Every line in the data below from the one containing "(** * Scheduled" down to the one containing "(** [needle in hay] on strings. *)", both included, must be retyped exactly; no other line is to appear.

[EXERCISE MATERIALS]

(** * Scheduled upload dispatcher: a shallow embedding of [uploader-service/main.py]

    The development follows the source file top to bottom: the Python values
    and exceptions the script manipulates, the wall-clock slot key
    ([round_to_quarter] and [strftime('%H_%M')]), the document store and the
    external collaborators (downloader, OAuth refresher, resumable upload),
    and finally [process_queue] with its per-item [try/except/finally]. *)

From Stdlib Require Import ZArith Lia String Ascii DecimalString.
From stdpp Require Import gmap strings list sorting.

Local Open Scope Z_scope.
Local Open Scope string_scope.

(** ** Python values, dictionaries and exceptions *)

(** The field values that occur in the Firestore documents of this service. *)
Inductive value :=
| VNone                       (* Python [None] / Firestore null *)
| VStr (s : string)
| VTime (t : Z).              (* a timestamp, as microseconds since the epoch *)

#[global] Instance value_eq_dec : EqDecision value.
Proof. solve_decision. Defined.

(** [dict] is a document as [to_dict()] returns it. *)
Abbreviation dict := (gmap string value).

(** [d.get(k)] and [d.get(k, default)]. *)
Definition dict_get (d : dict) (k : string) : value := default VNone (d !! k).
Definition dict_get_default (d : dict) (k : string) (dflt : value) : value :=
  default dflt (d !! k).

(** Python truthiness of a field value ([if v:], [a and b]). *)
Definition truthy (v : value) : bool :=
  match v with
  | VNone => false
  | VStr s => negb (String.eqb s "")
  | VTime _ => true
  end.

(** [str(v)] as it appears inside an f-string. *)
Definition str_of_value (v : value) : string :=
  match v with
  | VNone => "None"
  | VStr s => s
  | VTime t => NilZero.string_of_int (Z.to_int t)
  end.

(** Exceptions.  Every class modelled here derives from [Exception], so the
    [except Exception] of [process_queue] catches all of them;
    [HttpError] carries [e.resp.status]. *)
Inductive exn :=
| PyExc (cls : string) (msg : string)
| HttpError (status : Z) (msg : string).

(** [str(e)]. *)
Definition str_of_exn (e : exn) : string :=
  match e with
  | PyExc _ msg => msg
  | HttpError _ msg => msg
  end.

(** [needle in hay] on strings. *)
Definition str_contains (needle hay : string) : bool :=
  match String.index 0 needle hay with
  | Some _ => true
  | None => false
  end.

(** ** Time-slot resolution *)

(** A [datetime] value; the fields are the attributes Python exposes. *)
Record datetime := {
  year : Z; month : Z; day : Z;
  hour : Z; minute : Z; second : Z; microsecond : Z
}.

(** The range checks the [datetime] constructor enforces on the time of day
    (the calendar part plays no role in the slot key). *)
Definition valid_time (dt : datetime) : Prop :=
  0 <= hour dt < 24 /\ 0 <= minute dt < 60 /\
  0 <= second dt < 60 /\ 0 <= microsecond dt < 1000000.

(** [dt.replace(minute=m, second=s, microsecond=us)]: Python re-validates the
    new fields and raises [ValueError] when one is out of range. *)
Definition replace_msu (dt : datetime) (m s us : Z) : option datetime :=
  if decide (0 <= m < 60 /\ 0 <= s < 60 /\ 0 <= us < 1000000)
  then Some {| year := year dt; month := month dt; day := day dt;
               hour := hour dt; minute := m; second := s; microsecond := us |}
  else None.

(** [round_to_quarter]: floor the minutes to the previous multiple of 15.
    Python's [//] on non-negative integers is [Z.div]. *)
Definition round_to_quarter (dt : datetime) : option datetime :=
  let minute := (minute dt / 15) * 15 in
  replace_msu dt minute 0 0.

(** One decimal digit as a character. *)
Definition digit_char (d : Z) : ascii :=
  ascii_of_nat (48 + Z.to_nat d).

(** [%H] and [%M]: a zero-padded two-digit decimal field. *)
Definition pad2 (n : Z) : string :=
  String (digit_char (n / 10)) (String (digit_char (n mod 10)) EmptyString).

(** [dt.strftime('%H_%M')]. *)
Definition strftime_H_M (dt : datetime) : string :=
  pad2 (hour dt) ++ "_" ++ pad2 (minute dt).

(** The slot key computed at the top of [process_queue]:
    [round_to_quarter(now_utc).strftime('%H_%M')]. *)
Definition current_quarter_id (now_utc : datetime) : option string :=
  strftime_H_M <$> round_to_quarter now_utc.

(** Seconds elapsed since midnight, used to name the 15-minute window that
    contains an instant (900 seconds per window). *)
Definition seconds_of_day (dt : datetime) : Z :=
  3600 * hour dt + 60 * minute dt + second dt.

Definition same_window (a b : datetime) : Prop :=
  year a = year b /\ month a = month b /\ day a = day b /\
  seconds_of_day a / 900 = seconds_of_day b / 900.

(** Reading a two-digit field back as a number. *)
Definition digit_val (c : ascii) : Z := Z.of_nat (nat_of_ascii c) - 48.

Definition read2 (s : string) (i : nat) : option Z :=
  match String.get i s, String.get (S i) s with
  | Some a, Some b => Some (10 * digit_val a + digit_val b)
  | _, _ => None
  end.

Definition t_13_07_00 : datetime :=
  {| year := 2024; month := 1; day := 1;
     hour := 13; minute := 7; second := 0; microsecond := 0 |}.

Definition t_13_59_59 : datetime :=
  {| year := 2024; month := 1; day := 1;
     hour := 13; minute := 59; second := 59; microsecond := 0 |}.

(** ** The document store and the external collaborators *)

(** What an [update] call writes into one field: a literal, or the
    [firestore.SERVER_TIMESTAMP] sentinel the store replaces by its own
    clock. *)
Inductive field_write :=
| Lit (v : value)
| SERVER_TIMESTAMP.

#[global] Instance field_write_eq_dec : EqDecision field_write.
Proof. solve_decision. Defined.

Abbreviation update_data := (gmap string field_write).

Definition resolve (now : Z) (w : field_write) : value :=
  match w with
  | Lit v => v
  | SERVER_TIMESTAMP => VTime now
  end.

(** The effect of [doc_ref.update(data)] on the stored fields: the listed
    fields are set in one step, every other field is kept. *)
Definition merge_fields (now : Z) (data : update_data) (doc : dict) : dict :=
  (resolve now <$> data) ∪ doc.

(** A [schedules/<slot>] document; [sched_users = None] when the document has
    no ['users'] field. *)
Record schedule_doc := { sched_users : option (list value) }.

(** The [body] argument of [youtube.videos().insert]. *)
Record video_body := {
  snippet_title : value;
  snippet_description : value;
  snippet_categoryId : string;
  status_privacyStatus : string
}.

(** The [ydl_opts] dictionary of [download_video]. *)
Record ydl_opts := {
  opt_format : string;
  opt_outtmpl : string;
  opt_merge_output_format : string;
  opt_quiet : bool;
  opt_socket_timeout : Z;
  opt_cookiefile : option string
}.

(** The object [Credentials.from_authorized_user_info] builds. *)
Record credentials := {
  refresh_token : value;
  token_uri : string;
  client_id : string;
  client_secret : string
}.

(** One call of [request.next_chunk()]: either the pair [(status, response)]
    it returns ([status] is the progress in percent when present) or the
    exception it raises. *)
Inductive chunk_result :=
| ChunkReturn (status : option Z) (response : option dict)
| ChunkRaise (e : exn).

[/EXERCISE MATERIALS]
[EXERCISE MATERIALS]

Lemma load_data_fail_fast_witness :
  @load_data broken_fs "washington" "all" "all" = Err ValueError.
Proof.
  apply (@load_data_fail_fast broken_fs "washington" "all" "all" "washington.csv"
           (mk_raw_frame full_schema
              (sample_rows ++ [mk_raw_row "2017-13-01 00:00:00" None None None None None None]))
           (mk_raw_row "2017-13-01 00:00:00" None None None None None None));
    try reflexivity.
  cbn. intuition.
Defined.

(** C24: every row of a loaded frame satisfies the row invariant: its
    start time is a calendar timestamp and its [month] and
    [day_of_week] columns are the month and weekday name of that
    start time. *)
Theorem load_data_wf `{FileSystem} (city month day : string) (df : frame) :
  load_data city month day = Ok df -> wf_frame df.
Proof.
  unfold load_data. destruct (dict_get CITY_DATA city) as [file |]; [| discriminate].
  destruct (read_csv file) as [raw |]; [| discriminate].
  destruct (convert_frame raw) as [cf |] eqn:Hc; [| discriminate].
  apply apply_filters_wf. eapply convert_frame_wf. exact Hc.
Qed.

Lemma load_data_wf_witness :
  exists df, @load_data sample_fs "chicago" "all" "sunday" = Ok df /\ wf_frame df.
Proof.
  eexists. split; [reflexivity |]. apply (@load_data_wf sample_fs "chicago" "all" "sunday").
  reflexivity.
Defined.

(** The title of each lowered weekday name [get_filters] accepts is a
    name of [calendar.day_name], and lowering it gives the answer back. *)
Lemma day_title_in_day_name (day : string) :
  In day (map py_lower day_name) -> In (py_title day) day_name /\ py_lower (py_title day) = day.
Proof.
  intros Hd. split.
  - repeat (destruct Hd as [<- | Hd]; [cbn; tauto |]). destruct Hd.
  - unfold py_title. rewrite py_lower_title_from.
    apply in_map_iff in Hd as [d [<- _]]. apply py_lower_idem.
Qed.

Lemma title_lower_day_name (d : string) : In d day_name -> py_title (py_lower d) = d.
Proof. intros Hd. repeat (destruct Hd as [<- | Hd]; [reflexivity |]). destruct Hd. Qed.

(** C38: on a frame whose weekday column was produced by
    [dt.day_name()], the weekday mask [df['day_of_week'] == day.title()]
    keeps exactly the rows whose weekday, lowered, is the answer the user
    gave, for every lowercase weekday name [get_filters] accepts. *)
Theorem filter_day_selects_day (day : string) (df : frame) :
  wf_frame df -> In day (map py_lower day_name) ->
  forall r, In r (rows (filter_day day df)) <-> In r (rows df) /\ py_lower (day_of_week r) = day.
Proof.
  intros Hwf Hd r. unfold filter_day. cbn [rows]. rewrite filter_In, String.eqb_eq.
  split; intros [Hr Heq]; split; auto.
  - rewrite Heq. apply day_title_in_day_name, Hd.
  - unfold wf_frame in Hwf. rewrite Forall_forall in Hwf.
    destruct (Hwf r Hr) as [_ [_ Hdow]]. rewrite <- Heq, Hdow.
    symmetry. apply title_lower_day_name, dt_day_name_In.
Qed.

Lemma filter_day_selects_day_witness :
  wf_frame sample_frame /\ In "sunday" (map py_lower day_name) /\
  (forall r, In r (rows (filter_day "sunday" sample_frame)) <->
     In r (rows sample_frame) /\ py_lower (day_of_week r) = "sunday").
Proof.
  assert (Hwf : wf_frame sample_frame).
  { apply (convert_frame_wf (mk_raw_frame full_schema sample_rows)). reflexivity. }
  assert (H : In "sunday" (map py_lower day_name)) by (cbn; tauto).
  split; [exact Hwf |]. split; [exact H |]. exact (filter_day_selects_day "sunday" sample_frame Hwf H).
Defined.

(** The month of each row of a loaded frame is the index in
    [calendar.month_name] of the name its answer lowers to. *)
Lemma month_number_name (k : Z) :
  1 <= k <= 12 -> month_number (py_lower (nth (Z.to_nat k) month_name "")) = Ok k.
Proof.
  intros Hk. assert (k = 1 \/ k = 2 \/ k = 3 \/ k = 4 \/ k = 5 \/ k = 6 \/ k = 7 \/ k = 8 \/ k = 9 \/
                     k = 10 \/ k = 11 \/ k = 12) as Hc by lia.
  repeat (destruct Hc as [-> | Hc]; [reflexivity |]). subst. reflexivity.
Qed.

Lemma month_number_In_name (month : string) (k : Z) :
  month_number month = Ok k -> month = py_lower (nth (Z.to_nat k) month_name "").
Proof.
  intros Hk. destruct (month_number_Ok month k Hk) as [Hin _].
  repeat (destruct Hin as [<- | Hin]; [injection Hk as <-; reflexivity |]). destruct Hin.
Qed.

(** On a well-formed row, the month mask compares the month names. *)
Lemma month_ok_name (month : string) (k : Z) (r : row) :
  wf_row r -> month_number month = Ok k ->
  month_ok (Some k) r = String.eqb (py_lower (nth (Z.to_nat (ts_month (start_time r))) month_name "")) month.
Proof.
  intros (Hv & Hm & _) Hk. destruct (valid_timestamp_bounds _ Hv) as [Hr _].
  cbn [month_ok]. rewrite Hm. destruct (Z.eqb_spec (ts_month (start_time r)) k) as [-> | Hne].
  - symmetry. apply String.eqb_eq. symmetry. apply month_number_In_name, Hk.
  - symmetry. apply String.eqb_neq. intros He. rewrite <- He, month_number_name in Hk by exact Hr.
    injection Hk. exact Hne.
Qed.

[/EXERCISE MATERIALS]

[WRITTEN ANSWER]:
(** * Scheduled upload dispatcher: a shallow embedding of [uploader-service/main.py]

    The development follows the source file top to bottom: the Python values
    and exceptions the script manipulates, the wall-clock slot key
    ([round_to_quarter] and [strftime('%H_%M')]), the document store and the
    external collaborators (downloader, OAuth refresher, resumable upload),
    and finally [process_queue] with its per-item [try/except/finally]. *)

From Stdlib Require Import ZArith Lia String Ascii DecimalString.
From stdpp Require Import gmap strings list sorting.

Local Open Scope Z_scope.
Local Open Scope string_scope.

(** ** Python values, dictionaries and exceptions *)

(** The field values that occur in the Firestore documents of this service. *)
Inductive value :=
| VNone                       (* Python [None] / Firestore null *)
| VStr (s : string)
| VTime (t : Z).              (* a timestamp, as microseconds since the epoch *)

#[global] Instance value_eq_dec : EqDecision value.
Proof. solve_decision. Defined.

(** [dict] is a document as [to_dict()] returns it. *)
Abbreviation dict := (gmap string value).

(** [d.get(k)] and [d.get(k, default)]. *)
Definition dict_get (d : dict) (k : string) : value := default VNone (d !! k).
Definition dict_get_default (d : dict) (k : string) (dflt : value) : value :=
  default dflt (d !! k).

(** Python truthiness of a field value ([if v:], [a and b]). *)
Definition truthy (v : value) : bool :=
  match v with
  | VNone => false
  | VStr s => negb (String.eqb s "")
  | VTime _ => true
  end.

(** [str(v)] as it appears inside an f-string. *)
Definition str_of_value (v : value) : string :=
  match v with
  | VNone => "None"
  | VStr s => s
  | VTime t => NilZero.string_of_int (Z.to_int t)
  end.

(** Exceptions.  Every class modelled here derives from [Exception], so the
    [except Exception] of [process_queue] catches all of them;
    [HttpError] carries [e.resp.status]. *)
Inductive exn :=
| PyExc (cls : string) (msg : string)
| HttpError (status : Z) (msg : string).

(** [str(e)]. *)
Definition str_of_exn (e : exn) : string :=
  match e with
  | PyExc _ msg => msg
  | HttpError _ msg => msg
  end.

(** [needle in hay] on strings. *)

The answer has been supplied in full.